“O que justifica reprimir uma ação que seria legítima, ou seja, de um artista se manifestar, através de sua arte, para um público qualquer. O argumento de que o espaço não possuía estrutura e não comporta as pessoas não justifica a proibição de Caetano Veloso se apresentar. O que vimos com essa atitude é uma demonstração, mais que clara e óbvia, que o Brasil, infelizmente, vive um regime de exceção, de opressão de direitos e porque não dizer de ditadura, seja ela de um governo que não tem o respaldo do voto e retira, com a conivência do Congresso, direitos do trabalhador, seja da Justiça que serve a outros interesses que não o de defender o cidadão, principalmente os mais humildes que era o público alvo do show proibido”, destacou o deputado estadual Jeová Campos (PSB).
O parlamentar se referia à decisão da juíza Ida Inês Del Cid, da 2ª Vara da Fazenda Pública de São Bernardo do Campo, que impediu a realização do show do cantor Caetano Veloso, que aconteceria na noite desta segunda-feira (30), na ocupação Povo Sem Medo, do Movimento dos Trabalhadores Sem Teto – MTST, em São Bernardo do Campo (SP). Além de proibir o show, a magistrada determinou multa de R$ 500 mil se a decisão não fosse cumprida e também autorizou uso da polícia para impedir o evento.

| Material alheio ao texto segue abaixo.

(** Every error of [m] is reported as [s]. *)
Definition as_status {A} (s : sm_error) (m : M A) : M A := λ e w,
  match m e w with
  | (Ok a, w') => (Ok a, w')
  | (Err _, w') => (Err s, w')
  end.

(** A library call that may fail, reported with status [s]. *)
Definition lib_call (s : sm_error) : M unit := λ e w,
  (if env_fault e (w_calls w) then Err s else Ok (), called w).

(** [randombytes_buf(p, n)]: it has no error. *)
Definition randombytes_buf (n : nat) : M bytes := λ e w,
  (Ok ((λ i, env_random e (w_draws w) i) <$> seq 0 n), draw w).

(** [randombytes_uniform(upper)]: below [upper]. *)
Definition randombytes_uniform (upper : Z) : M Z := λ e w,
  (Ok (env_uniform e (w_draws w) mod upper)%Z, draw w).

(** [time(NULL)]: -1 on error. *)
Definition time_null : M Z := λ e w, (Ok (env_clock e (w_ticks w)), tick w).

(** [for (i = 0; i < n; i++)] over the elements of a list. *)
Fixpoint for_each {A} (f : A → M unit) (l : list A) : M unit :=
  match l with
  | [] => mret ()
  | x :: l' => f x ;; for_each f l'
  end.

Fixpoint fold_m {A B} (f : B → A → M B) (b : B) (l : list A) : M B :=
  match l with
  | [] => mret b
  | x :: l' => b' ← f b x; fold_m f b' l'
  end.

(** * Statements *)

(** [storage_get_db() == NULL] is an invalid argument for every caller. *)
Definition require_db : M unit := λ e w,
  (match w_conn w with Some _ => Ok () | None => Err SM_ERR_INVALID_ARGUMENT end, w).

(** A SELECT: prepare, bind, step and finalize, any of which may fail. *)
Definition sql_query {A} (q : database → A) : M A := λ e w,
  match w_conn w with
  | None => (Err SM_ERR_INVALID_ARGUMENT, w)
  | Some c =>
      (if env_fault e (w_calls w) then Err SM_ERR_STORAGE else Ok (q (conn_cur c)), called w)
  end.

(** A statement that writes: it fails without effect when a call fails or a
    constraint refuses it; outside a transaction it is durable at once. The
    result is what the caller reads of it ([sqlite3_changes]). *)
Definition sql_exec {A} (u : database → option (database * A)) : M A := λ e w,
  match w_conn w with
  | None => (Err SM_ERR_INVALID_ARGUMENT, w)
  | Some c =>
      if env_fault e (w_calls w) then (Err SM_ERR_STORAGE, called w)
      else match u (conn_cur c) with
           | None => (Err SM_ERR_STORAGE, called w)
           | Some (db, a) =>
               (Ok a, set_conn (Some (Connection db
                        (if conn_in_tx c then conn_committed c else db)
                        (conn_in_tx c))) (called w))
           end
  end.

(** * What a computation may change

    [Keeps R m]: running [m] relates the worlds before and after by [R],
    whatever its outcome. The relation of a sequence follows from those of
    its parts when [R] is a preorder. *)

Class Keeps {A} (R : relation world) (m : M A) : Prop :=
  keeps : ∀ e w, R w (m e w).2.

(** The connection, the session and the files are untouched. *)
Definition same_state (w w' : world) : Prop :=
  w_conn w' = w_conn w ∧ w_subkeys w' = w_subkeys w ∧
  w_unlocked w' = w_unlocked w ∧ w_disk w' = w_disk w.

(** The session and the files are untouched; an open transaction stays open
    and nothing becomes durable. *)
Definition in_transaction (w w' : world) : Prop :=
  w_subkeys w' = w_subkeys w ∧ w_unlocked w' = w_unlocked w ∧ w_disk w' = w_disk w ∧
  match w_conn w with
  | None => w_conn w' = None
  | Some c => ∃ c', w_conn w' = Some c' ∧ conn_in_tx c' = conn_in_tx c ∧
                    (conn_in_tx c = true → conn_committed c' = conn_committed c)
  end.

(** Session, files and the existence of the connection are untouched. *)
Definition same_session (w w' : world) : Prop :=
  w_subkeys w' = w_subkeys w ∧ w_unlocked w' = w_unlocked w ∧ w_disk w' = w_disk w ∧
  (w_conn w' = None ↔ w_conn w = None).

#[export] Instance same_state_preorder : PreOrder same_state.
Proof. split; [intros w; by unfold same_state|]. intros a b c. unfold same_state. intuition congruence. Qed.

#[export] Instance in_transaction_preorder : PreOrder in_transaction.
Proof.
  split.
  - intros w. unfold in_transaction. split_and!; try done. destruct (w_conn w); eauto.
  - intros a b c (Ha1 & Ha2 & Ha3 & Ha) (Hb1 & Hb2 & Hb3 & Hb). unfold in_transaction.
    split_and!; try congruence. destruct (w_conn a) as [ca|].
    + destruct Ha as (cb & Eb & Htx & Hc). rewrite Eb in Hb.
      destruct Hb as (cc & Ec & Htx' & Hc'). exists cc. split_and!; [done|congruence|].
      intros E. rewrite Hc', Hc; congruence.
    + by rewrite Ha in Hb.
Qed.

#[export] Instance same_session_preorder : PreOrder same_session.
Proof.
  split.
  - intros w. unfold same_session. by split_and!.
  - intros a b c. unfold same_session. intuition congruence.
Qed.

Mesmo assim, o músico, acompanhado de vários artistas, compareceu ao local do show e lamentou o fato em entrevista à Imprensa. “Eu não sou técnico em processos legais, não posso julgar. Eu me sinto mal, dá a impressão de que não é um ambiente propriamente democrático. Eu vivi o período oficialmente não democrático, não é bom para mim ser impedido de cantar”, disse Caetano.